Premiere of the successful summer plot
It sounds like the opening scene of a disaster movie from the late 1990s: astronomers from the Catalina Sky Survey (CSS) at the University of Arizona detected “a very small object that appeared to be on an impact path with Earth. , according to a NASA press release. 4,600 km (2,900 miles) to the west, another group of astronomers from the University of Hawaii’s Asteroid Last Warning System of Earth Impact, or ATLAS, detected the same object.
In case 2020 wasn’t unfolding enough that disaster cinema was coming to life, the first astronomers to notice the incoming object included two eighth-graders at Maui Waena Middle School, Holden Suzuki and Wilson Chao. The Hawai’i-based students saw the object in data from a telescope in the UK, Foukes Telescope North.
“I see them as scientists,” said their mentor, astronomer JD Armstrong of the University of Hawaii, “and if they know what they’re doing, then age doesn’t make much of a difference.”
It’s a perfect plot hook for the summer blockbuster. All it takes is a group of senior scientists and jaded military experts to ignore the kids (and a lonely renegade astrophysicist probably played by Jeff Goldblum) until it’s almost too late, then hire an oil rig crew to save. the world, with as much lens flare as possible. For better or for worse, real life didn’t follow the script.
Instead, CSS and ATLAS (both funded by NASA’s Planetary Defense Coordination Office, because real life is sometimes pretty cool even without the lens flare) immediately took a second look at the incoming object, making sure that they had really seen it.
The observatories, together with Suzuki and Chao, then shared their data with the Center for Near-Earth Object Studies of the Jet Propulsion Laboratory and the European Space Agency’s Near-Earth Object Coordination Center, who conducted some more detailed calculations of the path of the unknown object. Once the trajectory was mapped out, the astronomers realized that it looked familiar. What was heading for Earth turned out not to be an asteroid, but a relic of the Cold War.
Blast from the past
When NASA launched the Orbital Geophysical Observatory-1 (OGO-1) on September 5, 1964, the satellite was a state-of-the-art spacecraft. At 487 kg (1,073 lb), OGO-1 was the largest satellite the United States had ever built (in contrast, the Hubble Space Telescope, launched in 1990, weighs about 11,000 kg). OGO-1 was NASA’s first real attempt at a standard observatory satellite, a precursor to later spacecraft such as the Landsat, the Jasons, and the ICESats.
The first space telescopes, the Orbital Astronomical Observatories, would not be launched until 1968. And like its successors, OGO-1 was the first in a series. NASA launched 5 more OGO satellites, one each year until 1969. Somehow, OGO-1 managed to maintain its decomposing orbit long after its 5 brothers had already fallen to Earth in streaks of fire.

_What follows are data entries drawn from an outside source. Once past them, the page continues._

Lemma level_put2 xs U H1 m1 m2 H2 xp1 xp2 lo1 lo2 R1 R2 : level xs U (H1 ++ m1 :: m2 :: H2) → x_has xp1 lo1 R1 → kx ≤ zlen R1 → x_has xp2 lo2 R2 → kx ≤ zlen R2 →
  level (<[nd_q m1 := xp1]> (<[nd_q m2 := xp2]> xs)) U (H1 ++ Node lo1 (nd_q m1) R1 :: Node lo2 (nd_q m2) R2 :: H2).
Proof.
  intros HH Hx1 H1R Hx2 H2R. rewrite (cons_middle m1), (app_assoc H1) in HH. apply (level_put _ _ _ _ _ xp2 lo2 R2) in HH; [|done|unfold kx in *; lia|by left].
  rewrite <- app_assoc in HH. cbn [app] in HH. apply level_put; [done|done|unfold kx in *; lia|by left].
Qed.
Lemma level_sub xs U H1 m H2 : level xs U (H1 ++ m :: H2) → level xs U (H1 ++ H2).
Proof.
  intros (Hn & [Hd He] & HU). assert (H1 ++ H2 ⊆ H1 ++ m :: H2) as Hsub by (clear; set_solver). split_and!.
  - intros m' Hm'. by apply Hn, Hsub.
  - eapply sublist_NoDup; [exact Hd|]. apply fmap_sublist. apply sublist_app; [done|]. by apply sublist_cons.
  - intros m' Hm'. left. destruct (He m' (Hsub _ Hm')) as [?|(-> & _ & ->)%one_node]; [done|by apply not_elem_of_nil in Hm'].
  - rewrite addrs_app in *. change (addrs (m :: H2)) with ({[nd_q m]} ∪ addrs H2) in HU. clear -HU. set_solver.
Qed.
Lemma level_ne xs U H1 m1 m2 H2 : level xs U (H1 ++ m1 :: m2 :: H2) → nd_q m1 ≠ nd_q m2.
Proof.
  intros (_ & [Hd _] & _). rewrite fmap_app in Hd. apply NoDup_app in Hd as (_ & _ & Hd). cbn in Hd. apply NoDup_cons in Hd as [Hd _]. intros E. apply Hd. rewrite E. by left.
Qed.
(** Two pages of one level have enough children. *)
Lemma level_pair xs U H1 m1 m2 H2 : level xs U (H1 ++ m1 :: m2 :: H2) → kx ≤ zlen (nd_row m1) ∧ kx ≤ zlen (nd_row m2).
Proof.
  intros (_ & (_ & He) & _). split.
  - destruct (He m1) as [?|(_ & _ & ?)%one_node]; [apply elem_mid|done|done].
  - rewrite (cons_middle m1), (app_assoc H1) in He. destruct (He m2) as [?|(E & _)%one_node]; [apply elem_mid|done|]. by apply app_eq_nil in E as [_ ?].
Qed.
(** C28: on a store that holds index records only, [Init] with a [repFn]
    rebuilds, after any compaction, the positions of the index that wrote the
    records. On a store that also holds metadata, as that of the program does,
    it does not return: see [Init_never_returns]. *)
Theorem Init_rebuilds_index (K : bytes → Prop) (bs : list (Z * list index_op)) kvdb0 f d repFn fuel :
  valid_run K (λ _, ∅, -1) bs → (∀ r, rk_map (rdb kvdb0) !! (0 :: r) = None) → pruneHeight f ≤ MaxUint64 → (∀ x, repFn x = Ret tt) →
  ∃ tree kvdb, for_state index_block (NewNVTreeMem true, kvdb0) bs = Ret (tree, kvdb) ∧
    (compacted (with_filter kvdb f) d → (∀ r w, rk_map d !! r = Some w → head r = Some 0) → (size (rk_map d) < fuel)%nat →
     ∃ t, NVTree_Init fuel (NewNVTreeMem true) (set_rdb (with_filter kvdb f) d) (Some repFn) = Ret t ∧
       ∀ k, NVTree_Get t k = NVTree_Get tree k).
Proof.
  intros Hv H0 Hph Hrep. destruct (index_run_ok K bs _ _ _ kvdb0 (history_inv_new K _ H0) Hv) as ([tree kvdb] & E1 & _ & Hi).
  exists tree, kvdb. split; [done|]. cbn [fst snd] in Hi. intros Hd Hzero Hfuel.
  destruct (Init_ok K _ _ _ (with_filter kvdb f) d fuel repFn Hi Hd Hph Hzero Hrep Hfuel) as (t & Et & Ht).
  exists t. split; [done|]. intros k. rewrite Ht. unfold NVTree_Get. rewrite (hi_writing _ _ _ _ _ Hi). cbn [negb require mbind outcome_bind].
  by rewrite (bt_Get_ok _ _ (hi_ok _ _ _ _ _ Hi)), (hi_map _ _ _ _ _ Hi).
Qed.

(** [Init] never returns from a store that holds a record whose key does
    not start with zero, as every store with metadata does: the loop does not
    move past it. *)
Theorem Init_never_returns tree kvdb b r w repFn fuel :
  rk_map (rdb kvdb) !! (b :: r) = Some w → 0 < b → is_ret (NVTree_Init fuel tree kvdb repFn) = false.
Proof.
  intros Hw Hb. unfold NVTree_Init. destruct (rocksdb tree); [|done]. cbn [require mbind outcome_bind].
  assert (∀ fuel b0 itr (P : bytes → Prop), isReverse itr = false → it_end itr = None → first_in (rk_map (rdb kvdb)) P (source itr) →
    P (b :: r) → is_ret (init_loop fuel repFn (rdb kvdb) b0 itr) = false) as Hloop.
  { clear fuel. induction fuel as [|fuel IH]; intros b0 itr P Hr He Hsrc HP; [done|]. cbn [init_loop].
    destruct (source itr) as [[k v]|] eqn:Hs; [|by rewrite (Hsrc _ HP) in Hw].
    assert (it_Valid itr = true) as HV by (unfold it_Valid; by rewrite Hs, Hr, He).
    rewrite HV. unfold it_Key, it_Value, it_Next, assertIsValid. rewrite Hs, HV. cbn [mbind outcome_bind mret outcome_ret].
    destruct k as [|k0 k]; [done|]. rewrite (index_zget _ 0 k0) by done. cbn [mbind outcome_bind].
    destruct (Z.eqb_spec k0 0) as [->|]; cbn [negb]; [|by apply (IH _ _ P); rewrite ?Hs].
    destruct (init_record _ _ _ _) as [b1|]; [|done]. cbn [mbind outcome_bind]. rewrite Hr, He.
    apply (IH _ _ (λ k', (0 :: k) <b k')); [done|done|apply rk_Next_first|]. unfold bytes_lt. cbn.
    by destruct b. }
  specialize (Hloop fuel (bt tree) (rocks_Iterator kvdb (Some []) None) (above (Some []))
    eq_refl eq_refl (new_forward_source _ _ _) (bytes_nil_le _)).
  by destruct (init_loop _ _ _ _ _).
Qed.
End theorems.

(** ** Witnesses *)

Definition two_bytes (k : bytes) : Prop := length k = 2%nat.
Lemma two_bytes_prefix_free : prefix_free two_bytes.
Proof. intros k k' H1 H2 [l ->]. unfold two_bytes in *. rewrite length_app in H2. destruct l; [by rewrite app_nil_r|cbn in *; lia]. Qed.

Definition index_blocks : list (Z * list index_op) :=
  [(3, [IxSet [1; 2] 100; IxSet [1; 3] 200]); (5, [IxSet [1; 2] 300; IxDelete [1; 3]]); (6, [])].
Definition empty_store : RocksDB (gmap bytes bytes) := NewRocksDB ∅.
Definition history_filter : HeightCompactionFilter := mkFilter 4 true.
Definition new_index : NVTreeMem (gmap bytes Z) := NewNVTreeMem (HT := map_btree) true.

Lemma index_blocks_valid : valid_run two_bytes (λ _, ∅, -1) index_blocks.
Proof.
  assert (∀ m ops, NoDup (op_key <$> ops) → Forall (valid_op two_bytes m) ops → valid_block two_bytes m ops) as Hvb.
  { intros m ops Hnd Hops. split; [done|]. by rewrite Forall_forall in Hops. }
  repeat (split; [cbn; lia|split; [apply Hvb; [vm_decide|]|]]); [..|exact I].
  all: repeat (apply Forall_cons; split); try apply Forall_nil; try done.
  all: split; [reflexivity|cbn; first [unfold is_uint64; lia|vm_decide]].
Qed.

(** The index after the blocks. *)
Definition final_index : NVTreeMem (gmap bytes Z) * RocksDB (gmap bytes bytes) :=
  match for_state index_block (new_index, empty_store) index_blocks with Ret s => s | Panic _ => (new_index, empty_store) end.
Definition compacted_store : gmap bytes bytes := filter (λ r, Filter history_filter r.1 = false) (rdb final_index.2).

Lemma compacted_store_ok : compacted (with_filter final_index.2 history_filter) compacted_store.
Proof.
  intros k. cbn [with_filter rdb rk_map map_rocks_laws id filter_]. unfold compacted_store.
  destruct (Filter history_filter k) eqn:Hf.
  - right. split; [done|]. apply map_lookup_filter_None_2. right. intros w _ H. cbn in H. congruence.
  - left. destruct (rdb final_index.2 !! k) as [w|] eqn:Hw.
    + by apply map_lookup_filter_Some_2.
    + apply map_lookup_filter_None_2. by left.
Qed.

Lemma GetAtHeight_history_witness :
  (GetAtHeight final_index.1 (set_rdb (with_filter final_index.2 history_filter) compacted_store) [1; 2] 5 = Ret (300, true) ∧
   is_Some (contents_at index_blocks 6 !! [1; 2])) ∧
  ∃ tree kvdb, for_state index_block (new_index, empty_store) index_blocks = Ret (tree, kvdb) ∧
    (∀ k h, (∀ b, b ∈ index_blocks → b.1 ≤ h) → -1 ≤ h → NVTree_Get tree k = Ret (contents_at index_blocks h !! k)) ∧
    ∀ f d, compacted (with_filter kvdb f) d →
    ∀ k height later, two_bytes k → small_end k → 0 ≤ height < MaxUint64 → (pruneEnable f = true → pruneHeight f < height) →
      height ≤ later → is_Some (contents_at index_blocks later !! k) →
      GetAtHeight tree (set_rdb (with_filter kvdb f) d) k height = Ret (position_of (contents_at index_blocks height !! k)).
Proof.
  split; [split; [vm_compute; reflexivity|by vm_decide]|].
  apply (GetAtHeight_history two_bytes index_blocks empty_store two_bytes_prefix_free index_blocks_valid).
  intros r. reflexivity.
Defined.

(** The store that one block and a compaction leave. *)
Definition one_record (k : bytes) (v : Z) : RocksDB (gmap bytes bytes) :=
  mkRocksDB {[ rk k MaxUint64 := le_bytes 8 v ]} (mkFilter 10 true) None.
Definition one_block (k : bytes) (v : Z) : RocksDB (gmap bytes bytes) :=
  match index_block (new_index, empty_store) (3, [IxSet k v]) with
  | Ret s => set_rdb s.2 (filter (λ r, Filter (mkFilter 10 true) r.1 = false) (rdb s.2))
  | Panic _ => empty_store
  end.

Lemma GetAtHeight_bound_too_early_witness :
  rdb (one_record [7; 9] 42) = rdb (one_block [7; 9] 42) ∧ rdb (one_record [7; 255] 42) = rdb (one_block [7; 255] 42) ∧
  GetAtHeight new_index (one_record [7; 9] 42) [7; 8] 20 = Ret (42, true) ∧
  GetAtHeight new_index (one_record [7; 255] 42) [7; 255] 20 = Ret (0, false).
Proof.
  split; [vm_compute; reflexivity|]. split; [vm_compute; reflexivity|].
  assert (0 ≤ 20 < MaxUint64) as H1 by (unfold MaxUint64; lia).
  assert (is_uint64 42) as H2 by (unfold is_uint64; lia).
  split.
  - apply (proj1 (GetAtHeight_bound_too_early new_index (one_record [7; 9] 42) [7] 8 9 42 20 eq_refl (λ _, eq_refl) H1 H2 eq_refl eq_refl)).
    reflexivity.
  - apply (proj2 (GetAtHeight_bound_too_early new_index (one_record [7; 255] 42) [7] 8 9 42 20 eq_refl (λ _, eq_refl) H1 H2 eq_refl eq_refl));
      [reflexivity|by vm_decide].
Defined.

Definition silent (_ : bytes) : outcome unit := Ret tt.

Lemma compacted_store_zero r w : rk_map compacted_store !! r = Some w → head r = Some 0.
Proof.
  change (rk_map compacted_store) with compacted_store. intros H%map_lookup_filter_Some_1_1.
  assert (map_Forall (λ r' _, head r' = Some 0) (rdb final_index.2)) as Hall by vm_decide. by apply (Hall r w).
Qed.

Lemma Init_rebuilds_index_witness :
  (compacted (with_filter final_index.2 history_filter) compacted_store ∧ (∀ r w, rk_map compacted_store !! r = Some w → head r = Some 0) ∧
   (size (rk_map compacted_store) < 10)%nat) ∧
  ∃ tree kvdb, for_state index_block (new_index, empty_store) index_blocks = Ret (tree, kvdb) ∧
    (compacted (with_filter kvdb history_filter) compacted_store → (∀ r w, rk_map compacted_store !! r = Some w → head r = Some 0) →
     (size (rk_map compacted_store) < 10)%nat →
     ∃ t, NVTree_Init 10 new_index (set_rdb (with_filter kvdb history_filter) compacted_store) (Some silent) = Ret t ∧
       ∀ k, NVTree_Get t k = NVTree_Get tree k).
Proof.
  split; [split_and!; [exact compacted_store_ok|exact compacted_store_zero|vm_compute; lia]|].
  apply (Init_rebuilds_index two_bytes index_blocks empty_store history_filter compacted_store silent 10 index_blocks_valid);
    [intros r; reflexivity|unfold MaxUint64; cbn; lia|intros x; reflexivity].
Defined.

Lemma Init_never_returns_witness :
  (rdb meta_store !! [ByteIsRunning] = None ∧ rdb (SetIsRunning meta_store true) !! [ByteIsRunning] = Some [1] ∧ 0 < ByteIsRunning) ∧
  is_ret (NVTree_Init 1000 new_index (SetIsRunning meta_store true) (Some silent)) = false.
Proof.
  split; [split_and!; [reflexivity|vm_compute; reflexivity|reflexivity]|].
  apply (Init_never_returns new_index (SetIsRunning meta_store true) ByteIsRunning [] [1] (Some silent) 1000); [vm_compute; reflexivity|reflexivity].
Defined.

OGO-1 carried 20 scientific instruments, mostly intended to study highly charged particles in the solar wind. The orbit of the satellite would take it through the radiation belts of the Earth to study how the solar wind interacted with the magnetic field of our planet. Other instruments on board would study interplanetary dust, cosmic radiation, the mass of Earth’s upper atmosphere, and radio astronomy. Some of those instruments were carried in packages on the satellite’s two solar panels, others were mounted on its hull, and others were mounted on 6 arms protruding from the main body.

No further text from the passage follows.